Coëtivy
est mort devant Cherbourg, Coëtivy, notre grand homme de
guerre ! Ainsi s'en vont les Bretons
vaillants, laissant leurs dépouilles dans les champs de
la Normandie. Je te le dis, Aubry, je te le dis : la Bretagne
commence son agonie dans la victoire, comme le duc François
lui-même. Un vent souffle de l'est, qui sera une tempête.

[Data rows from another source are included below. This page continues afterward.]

Lemma SetKey_spec s d c g n rows start k v m :
  inv s d c g -> contents g !! n = Some rows -> row_given (Some k, v, m) -> 0 <= start -> table_can_log s n ->
  c + BLOCK + row_size (Some k, v, m) + 4198400 < 2 ^ 32 ->
  exists s' d' g', Set_ (Table n) start k v m s = (Ok (spec_rows (SetKey n start k v m) rows).2, s') /\
    inv s' d' (c + BLOCK + row_size (Some k, v, m)) g' /\ g_file g' = g_file g /\
    contents g' = <[n := (spec_rows (SetKey n start k v m) rows).1]> (contents g).
Proof.
  intros H Hr Hx Hs Hcan Hl. pose proof (deref_table _ _ _ _ _ _ H Hr) as (t&_&_&_&Hlen).
  assert (Z.of_nat (length k) <= row_size (Some k, v, m)) as Hk.
  { unfold row_size. cbn. pose proof (data_size_nonneg v). pose proof (data_size_nonneg m). lia. }
  pose proof (row_size_nonneg (Some k, v, m)) as Hz. pose proof (inv_fits _ _ _ _ H) as (_&_&Hfit).
  destruct (table_find _ _ _ _ _ _ start k H Hr Hs) as (s1&E1&S1); [unfold BLOCK in Hl; lia|].
  pose proof (same_inv _ _ _ _ _ H S1) as H1. pose proof (same_can_log _ _ _ _ Hcan S1) as Hcan1.
  unfold Set_. mstep E1. cbn [spec_rows]. destruct (_ =? LDB_INVALID_RECNO) eqn:Ei; bool_to_prop.
  - apply (Append_spec s1 d c g n rows (Some k, v, m)); done.
  - pose proof (index_of_range start k (keys rows) Hs Ei) as Hrange. unfold keys in *. rewrite length_fmap in *. apply (SetByIndex_spec s1 d c g n rows _ (Some k, v, m)); try done. lia.
Qed.

Lemma DeleteKey_spec s d c g n rows start k :
  inv s d c g -> contents g !! n = Some rows -> 0 <= start -> table_can_log s n ->
  c + (BLOCK + Z.of_nat (length k)) + 4198400 < 2 ^ 32 ->
  exists s' d' g', Delete (Table n) start k s = (Ok (spec_rows (DeleteKey n start k) rows).2, s') /\
    inv s' d' (c + (BLOCK + Z.of_nat (length k))) g' /\ g_file g' = g_file g /\
    contents g' = <[n := (spec_rows (DeleteKey n start k) rows).1]> (contents g).
Proof.
  intros H Hr Hs Hcan Hl. pose proof (deref_table _ _ _ _ _ _ H Hr) as (t&_&_&_&Hlen).
  pose proof (inv_fits _ _ _ _ H) as (_&_&Hfit).
  destruct (table_find _ _ _ _ _ _ start k H Hr Hs) as (s1&E1&S1); [unfold BLOCK in Hl; lia|].
  pose proof (same_inv _ _ _ _ _ H S1) as H1. pose proof (same_can_log _ _ _ _ Hcan S1) as Hcan1.
  unfold Delete. mstep E1. cbn [spec_rows]. destruct (_ =? LDB_INVALID_RECNO) eqn:Ei; bool_to_prop.
  - exists s1, d, g. cbn [fst snd]. rewrite (contents_same _ _ _ _ _ _ H Hr), Ei. split_and!; try done.
    eapply inv_more; [done|unfold BLOCK; lia|done].
  - pose proof (index_of_range start k (keys rows) Hs Ei) as Hrange. unfold keys in *. rewrite length_fmap in *.
    destruct (DeleteByIndex_spec s1 d c g n rows (index_of start k ((fun x => x.1.1) <$> rows))) as (s'&d'&g'&E'&H'&Eg&Ec); try done;
      [lia|lia|].
    exists s', d', g'. split_and!; try done. eapply inv_more; [done|lia|lia].
Qed.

La France allongera son bras de fer... et l'on dira : «C'était
autrefois une noble nation que la Bretagne...»
Aubry ne comprenait pas.
Maurever poursuivait avec une exaltation croissante, les cheveux
épars et les yeux au ciel :
-Maudit soit, entre tous les jours maudits, le jour où
tu mourras, ô Bretagne ! Maudite soit la main qui touchera
l'or de ta couronne ducale ! Maudit soit le Breton qui ne donnera
pas tout son sang avant de dire : «le roi de France est
mon roi !»
-Où est-il, ce Breton ? s'écria Aubry. Maurever
le regarda d'un air sombre.
-Tu es jeune ; tu verras cela ! dit-il ; une malédiction
est sortie de cette tombe où dort monsieur Gilles. Tu verras
cela ! Nantes, la riche, et Rennes, l'illustre, et Brest, et Vannes,
et le vieux Pontivy, et Fougères, et Vitré, seront
des villes françaises.
-Jamais !
-Bientôt ! Il mit sa tête entre ses mains et ne parla
plus. Aubry n'osait l'interroger. Au bout de quelques minutes,
le vieillard s'agenouilla devant sa croix de bois et pria. Quand
il eut achevé sa prière, il se retourna vers Aubry
qui demeurait immobile à la même place.
-Enfant, dit-il, si nous étions seuls tous les deux, je
te prendrais par la main et nous irions ensemble vers notre seigneur,
lui porter notre vie. Mais nous ne sommes pas seuls. Et peut-être
vaut-il mieux que cela soit ainsi, car le sang ne lave pas le
sang, et l'esprit de révolte s'exalterait davantage tout
autour de nos têtes tranchées. Nous allons être
attaqués, sans doute : fais suivant ta conscience ; moi,
je laisserai mon épée dans le fourreau.